Sur 390 pages, il propose des analyses historiques, des comparaisons internationales et un bilan annuel des décisions de la démocratie directe suisse, ainsi que des interviews et le discours prononcé par l’auteur devant l’Assemblée générale de l’ONU à New York.
«Second avertissement: la démocratie nécessite des règles de transparence sur le financement des campagnes et des partis politiques. Parce que l’argent représente un risque qui peut saper le système. Malgré les critiques répétées du Conseil de l’Europe, la Suisse est le seul pays du continent à ne pas avoir de loi qui fixe des limites au sponsoring politique».
«Et ceci est d’autant plus grave que la plupart des pays ne sont confrontés au problème que tous les quatre ans, à l’occasion des élections, tandis que les Suisses se rendent aux urnes quatre fois par an, pour voter sur toutes sortes de sujets. Il n’est pas indifférent de savoir si par exemple une seule personne a dépensé cinq millions de francs dans une campagne ou si cinq millions de personnes ont mis un franc chacune».
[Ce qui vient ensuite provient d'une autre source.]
(** C5: a 402 or 429 answer adds one status message and stops: nothing is
    sent again, and the conversation, the identity and the persisted
    session are left as they were. *)
Theorem quota_rate_limit_stop st t jid s b st' :
  reachable st -> (s = 402 \/ s = 429) ->
  step st t (Ev_Settle jid (O_Response s b)) = Some st' ->
  sent st' = sent st /\ currentThreadId st' = currentThreadId st /\
  stagedFiles st' = stagedFiles st /\ retryCount st' = retryCount st /\
  currentUserId st' = currentUserId st /\ authToken st' = authToken st /\
  storage st' = storage st /\
  chatLog st' = (chatLog st ++ [L_System (if s =? 402
                  then "Free trial limit reached. Please sign in."
                  else "Rate limit exceeded. Waiting 3s...")])%list /\
  (s = 402 -> jobs st' = [] /\ authModalOpen st' = true /\ authError st' = Some "Quota Exceeded") /\
  (s = 429 -> waiting429 st' /\
     forall X t' ev X', reachable X -> waiting429 X -> step X t' ev = Some X' ->
       sent X' = sent X /\ (waiting429 X' \/ jobs X' = [])).
Proof.
  intros Hr Hs Hstep. pose proof (reachable_inv _ Hr) as HI.
  destruct (settle_step _ _ _ _ _ HI Hstep) as (j & c & k & t0 & Hj & Hid & Hp & _ & _ & ->).
  destruct (fetch_facts _ _ _ _ _ HI Hj Hp) as (_ & Ht & _ & _ & Hk & Hq).
  destruct Hs as [-> | ->].
  - rewrite hr_402.
    set (G := showAuthModal false _ _).
    destruct (finish_job_idle G j Hj Hk Hq)
      as (E1 & _ & _ & _ & _ & _ & _ & _ & E9 & _ & E11 & E12 & E13 & E14).
    assert (E : outer (finish_job (j_id j) G) = outer G) by apply outer_finish_job.
    destruct (outer_fields _ _ E) as (Fu & Fa & _ & _ & _ & _ & _ & Fs & Fm & Fe & _).
    rewrite (drain_chatLog_jobs_nil _ E1).
    rewrite E9, E11, E12, E13, E14, Fu, Fa, Fs, Fm, Fe.
    split; [reflexivity|]. split; [reflexivity|]. split; [reflexivity|].
    split; [reflexivity|]. split; [reflexivity|]. split; [reflexivity|].
    split; [reflexivity|]. split; [reflexivity|].
    split; [intros _; split; [exact E1|split; reflexivity]|]. discriminate.
  - rewrite hr_429.
    set (F := update_job _ _ _).
    assert (HjF : jobs F = [with_pc (P_Wait429 (nextId st)) j]).
    { subst F. unfold update_job. cbn [jobs set_jobs set_timers set_nextId addSystemMessage
        set_chatLog settleY set_abortController removeTypingIndicator
        set_typing clearTimeout set_clock]. rewrite Hj. cbn [map]. rewrite Nat.eqb_refl.
      reflexivity. }
    assert (HdF : drain F = F).
    { apply drain_not_aborted. rewrite HjF. constructor; [|constructor]. discriminate. }
    rewrite HdF.
    split; [reflexivity|]. split; [reflexivity|]. split; [reflexivity|].
    split; [reflexivity|]. split; [reflexivity|]. split; [reflexivity|].
    split; [reflexivity|]. split; [reflexivity|].
    split; [discriminate|]. intros _. split.
    + exists (with_pc (P_Wait429 (nextId st)) j), (nextId st). split; [exact HjF|reflexivity].
    + exact wait429_step.
Qed.

Lemma ctid_drain_finish jid X : currentThreadId (drain (finish_job jid X)) = currentThreadId X.
Proof.
  assert (E : outer (drain (finish_job jid X)) = outer X)
    by (rewrite outer_drain; apply outer_finish_job).
  apply (outer_fields _ _ E).
Qed.

Lemma ok_status_range s : ok_status s = true -> 200 <= s <= 299.
Proof. unfold ok_status. rewrite andb_true_iff, !Z.leb_le. tauto. Qed.
(** X14. The customer change written on the page (line 92) reads back as
    the number itself once the commas are dropped.  After the sign the text
    does not start with a comma, and counted from the right every fourth
    character, and no other, is a comma: groups of three digits. *)
Theorem format_comma_reads_back (n : Z) :
  int_of_str (remove_commas (format_comma n)) = Some n /\
  exists body,
    list_ascii_of_string (format_comma n)
    = (if (n <? 0)%Z then ["-"] else []) ++ body /\
    hd_error body <> Some "," /\
    forall i c,
      nth_error (rev body) i = Some c -> (c = "," <-> i mod 4 = 3)%nat.
Proof.
  assert (Hbody : forall d,
    hd_error (group3 (digits d)) <> Some "," /\
    forall i c,
      nth_error (rev (group3 (digits d))) i = Some c ->
      (c = "," <-> i mod 4 = 3)%nat).
  { intros d. split; [apply group3_head, digits_not_comma|].
    intros i c Hc. unfold group3 in Hc. rewrite rev_involutive in Hc.
    rewrite (commas_rev_positions 0 _ i c (Nat.le_0_l 3)
               (Forall_rev (digits_not_comma d)) Hc).
    now rewrite Nat.add_0_r. }
  assert (Hrm : remove_commas (format_comma n)
                = DecimalString.NilZero.string_of_int (Z.to_int n)).
  { unfold remove_commas, format_comma.
    destruct (Z.to_int n) as [d|d]; simpl;
      rewrite list_ascii_of_string_of_list_ascii,
        (group3_filter _ (digits_not_comma d));
      unfold digits; now rewrite string_of_list_ascii_of_string. }
  split.
  - unfold int_of_str. rewrite Hrm, DecimalString.NilZero.isi.
    + simpl. f_equal. apply DecimalZ.of_to.
    + destruct n; simpl; try discriminate.
      intros E. injection E as E. now apply DecimalPos.Unsigned.to_uint_nonnil in E.
    + destruct n; simpl; try discriminate.
      intros E. injection E as E. now apply DecimalPos.Unsigned.to_uint_nonnil in E.
  - unfold format_comma. destruct n as [|p|p].
    + exists (group3 (digits Decimal.zero)). split; [reflexivity | apply Hbody].
    + exists (group3 (digits (Pos.to_uint p))). split; [|apply Hbody].
      cbn [Z.to_int Z.ltb Z.compare app].
      now rewrite list_ascii_of_string_of_list_ascii.
    + exists (group3 (digits (Pos.to_uint p))). split; [|apply Hbody].
      cbn [Z.to_int Z.ltb Z.compare app list_ascii_of_string].
      now rewrite list_ascii_of_string_of_list_ascii.
Qed.
End FormatFacts.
«Comme il n’y a pas de règles de transparence en Suisse, il est difficile de dire quel impact a l’argent sur telle ou telle campagne. Mais l’argent n’est jamais le seul facteur et on ne peut pas imputer une défaite uniquement au manque de moyens financiers, même si personne ne nie que ceux-ci sont très importants».
«Les choses sont bien plus subtiles que ça, c’est comme une compétition inique. L’un des camps peut se sentir totalement impuissant face à un opposant qui a 50 fois plus d’argent à dépenser. Cela crée un sentiment de découragement. En Suisse, on considère généralement que la droite politique a dix fois plus de moyens à mettre dans les campagnes que tous les autres camps».
«Troisièmement, une démocratie a besoin de partis politiques forts pour defendre les intérêts du grand public, former des politiciens, organiser le débat et informer les citoyens sur les enjeux politiques. Mais hélas, les groupes d’intérêts – qu’il s’agisse d’associations économiques ou d’autres comme les défenseurs de l’environnement, qui par définition représentent des intérêts privés – ont beaucoup plus de moyens que la plupart des partis».
«Il est notable que ces associations et ces groupes ont une présence de plus en plus forte dans les médias. Souvent, ce sont eux qui dominent l’espace public, surtout en Suisse alémanique, au détriment des partis ou des groupes de citoyens».
Durant tout l’entretien, Andreas Gross établit des comparaisons internationales, plonge dans l’histoire, se réfère à des penseurs du passé ou du présent pour expliquer et illustrer son propos. Il livre encore d’autres recommandations et d’autres avertissements, notamment sur le manque flagrant d’éducation civique en Suisse lorsqu’il s’agit de démocratie directe.
Mais terminons plutôt sur une citation, qui montre sa passion pour le système participatif: «Quand je suis en Allemagne, je dis souvent ‘vous pouvez aimer la démocratie directe, mais vous pouvez toujours ne pas aimer la Suisse’».
L’auteur
Andreas GrossLien externe, politicien, chercheur et auteur, est un expert de premier plan de la démocratie directe.
Né en 1952, il a passé les sept premières années de sa vie au Japon avant que sa famille ne déménage en Suisse. Il a étudié les sciences politiques et a travaillé comme chercheur, chargé de cours et politicien au niveau local, national et international.
Il a siégé au législatif de la ville de Zurich, puis au Parlement suisse de 1991 à 2015, et durant 20 ans à l’Assemblée parlementaire du Conseil de l’Europe, où il a été six ans durant le chef du groupe social-démocrate.
Avant ça, il avait été un des fondateurs du Groupe pour une Suisse sans armée, dont l’initiative populaire visant à abolir l’armée suisse avait été refusée en votation en 1989. Il compte aussi parmi les personnes à l’origine de l’initiative pour l’adhésion de la Suisse aux Nations unies, acceptée en 2002.
Il a également été observateur international pour plus de 90 scrutins en Europe.